Rodrigo Barreto for Vídeos de Ti

Posted on Aug 23

Data Import in Rails: From Less Recommended to Optimised 🚀🇬🇧

This post was 100% created with my examples, code, and real experiences, but formatted with AI assistance for better organization. AI can help us format and structure content, but it doesn't replace the knowledge and practical experience that we developers bring!

Importing data from JSON or Excel files is a common task in Rails development, but many people still do it inefficiently. Today I'll show you three approaches with impressive results: in a local test with just 10,000 records, the difference was from ~40 seconds to ~5 seconds - an improvement of more than 8x!

What this post does NOT cover 📝

How to efficiently read very large files (that's for another post)
Advanced chunks/batches imports (to keep the post concise)
Parallelization strategies with Sidekiq/ActiveJob

💡 Golden tip: For PostgreSQL users, the book High Performance PostgreSQL for Rails is a must-read!

Setting Up Our Scenario 🎬

First, let's create mock data to test our implementations:

# file_generator.rb (at the root of your project)
require 'json'
require 'faker'

base_users = [
  { name: "John Smith", email: "john@example.com", bio: "Ruby on Rails dev..." },
  { name: "Sarah Johnson", email: "sarah@example.com", bio: "Tech Lead..." },
  { name: "Mike Wilson", email: "mike@example.com", bio: "Full-stack dev..." },
  { name: "Emma Davis", email: "emma@example.com", bio: "DevOps engineer..." },
  { name: "Alex Rodriguez", email: "alex@example.com", bio: "Senior dev..." }
]

base_titles = [
  "Complete Guide to Active Record Queries",
  "Avoiding the N+1 Problem in Rails",
  "TDD with RSpec: From Basic to Advanced"
]

base_contents = [
  "In this article, we explore...",
  "Let's dive deep into...",
  "This tutorial covers..."
]

base_categories = ["Ruby on Rails", "Performance", "Database", "DevOps", "Architecture"]

posts = []

10_000.times do |i|
  user = base_users.sample
  post = {
    title: "#{base_titles.sample} ##{i}",
    content: "#{base_contents.sample} #{Faker::Lorem.paragraph(sentence_count: 5)}",
    published: [true, false].sample,
    user: user,
    categories: base_categories.sample(rand(1..3))
  }
  posts << post
end

File.write("blog_json_data_10k.json", JSON.pretty_generate(posts))

How to run 🏃‍♂️

Generate the JSON file with test data:

# At the root of your Rails project, run:
ruby file_generator.rb

This will create a blog_json_data_10k.json file with 10,000 mock posts.
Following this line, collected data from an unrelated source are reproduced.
(* ===== verification/HierarchyStages.v ===== *)
(** * The lists of the ranks, and the stages together

    [fixRanks] walks over the graph and pushes every node into the list of its rank, and every
    edge into the lists of the ranks it passes. What it builds is what the crossing reduction
    takes; so the three stages run one after the other on every consistent graph. *)

From S2P Require Import Prelude Crossings CrossingStage Hierarchy HierarchyCycles HierarchyRanks.
Import Crossings CrossingStage Hierarchy HierarchyCycles HierarchyRanks.
#[local] Open Scope nat_scope.

Module HierarchyStages.

(** ** A depth first search with an invariant *)

Section Walk.
Context (nodes : list nat) (G : gmap nat hcell) (Hok : graph_ok nodes G).
Context (visitor : visitor) (Inv : hmodel → gset nat → gset nat → Prop).

Abbreviation O u := (connectsAsSource (G !!! u)).
Abbreviation T_ e := (target (G !!! e)).

(** The invariant speaks of the nodes seen and the edges followed; it fixes the graph. *)
Context (Hgraph : ∀ m seen D x, Inv m seen D →
  (is_Some (cells m !! x) ↔ is_Some (G !! x)) ∧ out m x = O x ∧ tgt m x = T_ x).
Context (Hseen : ∀ m seen D u, Inv m seen D → u ∈ seen → u ∈ nodes).
Context (HD : ∀ m seen D x, Inv m seen D → x ∈ D → ∃ u, u ∈ seen ∧ x ∈ O u).
Context (Hedge : ∀ m seen D p e, Inv m seen D → p ∈ seen → e ∈ O p → e ∉ D →
  if decide (T_ e ∈ seen) then ∃ m', visitor (Some p) (T_ e) (Some e) true m = Some m' ∧ Inv m' seen ({[e]} ∪ D)
  else ∃ m', visitor (Some p) (T_ e) (Some e) false m = Some m' ∧ Inv m' ({[T_ e]} ∪ seen) ({[e]} ∪ D)).
Context (Hroot : ∀ m seen D r, Inv m seen D → r ∈ nodes →
  if decide (r ∈ seen) then ∃ m', visitor None r None true m = Some m' ∧ Inv m' seen D
  else ∃ m', visitor None r None false m = Some m' ∧ Inv m' ({[r]} ∪ seen) D).

(** What a call adds: nodes with all their edges, and the edge [e] that led to the call. *)
Record walked (new : gset nat) (seen D seen' D' : gset nat) : Prop := {
  wk_seen : seen ⊆ seen';
  wk_old : D ⊆ D';
  wk_new : new ⊆ D';
  wk_edges : ∀ x, x ∈ D' → x ∈ D ∨ x ∈ new ∨ ∃ u, u ∈ seen' ∧ u ∉ seen ∧ x ∈ O u;
  wk_done : ∀ u x, u ∈ seen' → u ∉ seen → x ∈ O u → x ∈ D'
}.

Lemma walked_trans new1 new2 s1 D1 s2 D2 s3 D3 :
  walked new1 s1 D1 s2 D2 → walked new2 s2 D2 s3 D3 → walked (new1 ∪ new2) s1 D1 s3 D3.
Proof.
  intros [S1 O1 N1 E1 C1] [S2 O2 N2 E2 C2]. split; [set_solver..| |].
  - intros x [Hx|[Hx|(u & Hu & Hn & Hx)]]%E2; [|set_solver|right; right; exists u; set_solver].
    apply E1 in Hx as [?|[?|(u & Hu & Hn & Hx)]]; [set_solver..|]. right; right. exists u. set_solver.
  - intros u x Hu Hn Hx. destruct (decide (u ∈ s2)) as [H|H]; [|by eapply C2]. apply O2. by eapply C1.
Qed.

Lemma own_edge p q e : p ∈ nodes → q ∈ nodes → e ∈ O p → e ∈ O q → p = q.
Proof. intros Hp Hq H1 H2. destruct (g_out _ _ Hok p e Hp H1) as (_ & _ & <- & _), (g_out _ _ Hok q e Hq H2) as (_ & _ & <- & _). done. Qed.

Lemma walk_edges n p :
  (∀ m seen D e, Inv m seen D → p ∈ seen → e ∈ O p → e ∉ D → unseen nodes seen < n →
    ∃ m' seen' D', dfs n visitor (Some p) (T_ e) (Some e) (m, seen) = Some (m', seen') ∧ Inv m' seen' D' ∧ walked {[e]} seen D seen' D') →
  ∀ es m seen D, Inv m seen D → p ∈ seen → NoDup es → (∀ e, e ∈ es → e ∈ O p ∧ e ∉ D) → unseen nodes seen < n →
  ∃ m' seen' D', foldl (λ acc e, acc ← acc; dfs n visitor (Some p) (tgt acc.1 e) (Some e) acc) (Some (m, seen)) es = Some (m', seen') ∧
    Inv m' seen' D' ∧ walked (list_to_set es) seen D seen' D'.
Proof.
  intros IH. induction es as [|e es IHes]; intros m seen D HI Hp Hnd Hes Hn.
  - exists m, seen, D. split_and!; [done|done|split; set_solver].
  - apply NoDup_cons in Hnd as [Hee Hnd]. cbn [foldl mbind option_bind fst].
    destruct (Hgraph m seen D e HI) as (_ & _ & ->). destruct (Hes e (list_elem_of_here _ _)) as [He HeD].
    destruct (IH m seen D e HI Hp He HeD Hn) as (m1 & s1 & D1 & -> & HI1 & W1).
    destruct (IHes m1 s1 D1 HI1) as (m2 & s2 & D2 & -> & HI2 & W2).
    + by apply (wk_seen _ _ _ _ _ W1).
    + done.
    + intros x Hx. destruct (Hes x (list_elem_of_further _ _ _ Hx)) as [Hxp HxD]. split; [done|].
      intros [?|[->%elem_of_singleton|(u & Hu & Hns & Hxu)]]%(wk_edges _ _ _ _ _ W1); [done|done|].
      assert (u = p) as -> by (eapply own_edge; [by eapply Hseen|by eapply (Hseen m)|done|done]). done.
    + pose proof (unseen_mono nodes _ _ (wk_seen _ _ _ _ _ W1)). lia.
    + exists m2, s2, D2. split_and!; [done|done|]. by apply (walked_trans _ _ _ _ _ _ _ _ W1 W2).
Qed.

Lemma walk_call n : ∀ m seen D p e, Inv m seen D → p ∈ seen → e ∈ O p → e ∉ D → unseen nodes seen < n →
  ∃ m' seen' D', dfs n visitor (Some p) (T_ e) (Some e) (m, seen) = Some (m', seen') ∧ Inv m' seen' D' ∧
    walked {[e]} seen D seen' D' ∧ T_ e ∈ seen'.
Proof.
  induction n as [|n IH]; intros m seen D p e HI Hp He HeD Hn; [lia|].
  pose proof (Hseen m seen D p HI Hp) as Hpn. destruct (g_out _ _ Hok p e Hpn He) as (_ & _ & _ & Hvn & Hne & _).
  cbn [dfs]. destruct (Hgraph m seen D (T_ e) HI) as (Hs & _ & _).
  rewrite decide_True by by apply Hs, (g_node _ _ Hok).
  pose proof (Hedge m seen D p e HI Hp He HeD) as Hvis. destruct (decide (T_ e ∈ seen)) as [Hv|Hv].
  - destruct Hvis as (m1 & -> & HI1). exists m1, seen, ({[e]} ∪ D). split_and!; [done|done|split; set_solver|done].
  - destruct Hvis as (m1 & -> & HI1). cbn [mbind option_bind]. destruct (Hgraph _ _ _ (T_ e) HI1) as (_ & -> & _).
    destruct (walk_edges n (T_ e)) with (es := O (T_ e)) (m := m1) (seen := {[T_ e]} ∪ seen) (D := {[e]} ∪ D)
      as (m2 & s2 & D2 & E2 & HI2 & W2).
    + intros m' s' D' e' H1 H2 H3 H4 H5. destruct (IH m' s' D' (T_ e) e' H1 H2 H3 H4 H5) as (? & ? & ? & ? & ? & ? & _); eauto 10.
    + done.
    + set_solver.
    + by apply (g_nodup_out _ _ Hok).
    + intros x Hx. split; [done|]. intros [->%elem_of_singleton|HxD]%elem_of_union.
      * by apply Hne, (own_edge _ _ e).
      * destruct (HD m seen D x HI HxD) as (u & Hu & Hxu).
        assert (u = T_ e) as -> by (apply (own_edge _ _ x); [by apply (Hseen m seen D)|done..]). done.
    + pose proof (unseen_add nodes (T_ e) seen Hvn Hv). lia.
    + exists m2, s2, D2. split_and!; [done|done| |by apply (wk_seen _ _ _ _ _ W2); set_solver].
      destruct W2 as [S2 O2 N2 E2' C2]. split; [set_solver..| |].
      * intros x [Hx|[Hx|(u & Hu & Hns & Hx)]]%E2'; [set_solver| |right; right; exists u; set_solver].
        right; right. exists (T_ e). set_solver.
      * intros u x Hu Hns Hx. destruct (decide (u = T_ e)) as [->|Hut]; [apply N2; set_solver|]. apply (C2 u); set_solver.
Qed.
To test the different implementations in Rails console:

# Open Rails console
rails console

# To test the less recommended implementation (grab some coffee!)
Importer::BadImporter.import!

# To test the reasonable implementation
Importer::BlogDataImporter.import!

# To test the optimized implementation (it will fly!)
Importer::BlogDataImporterWithActiveRecordImport.import!

💡 Note: You can change 10_000.times to generate more or less data. To start, 1,000 records already show the difference well!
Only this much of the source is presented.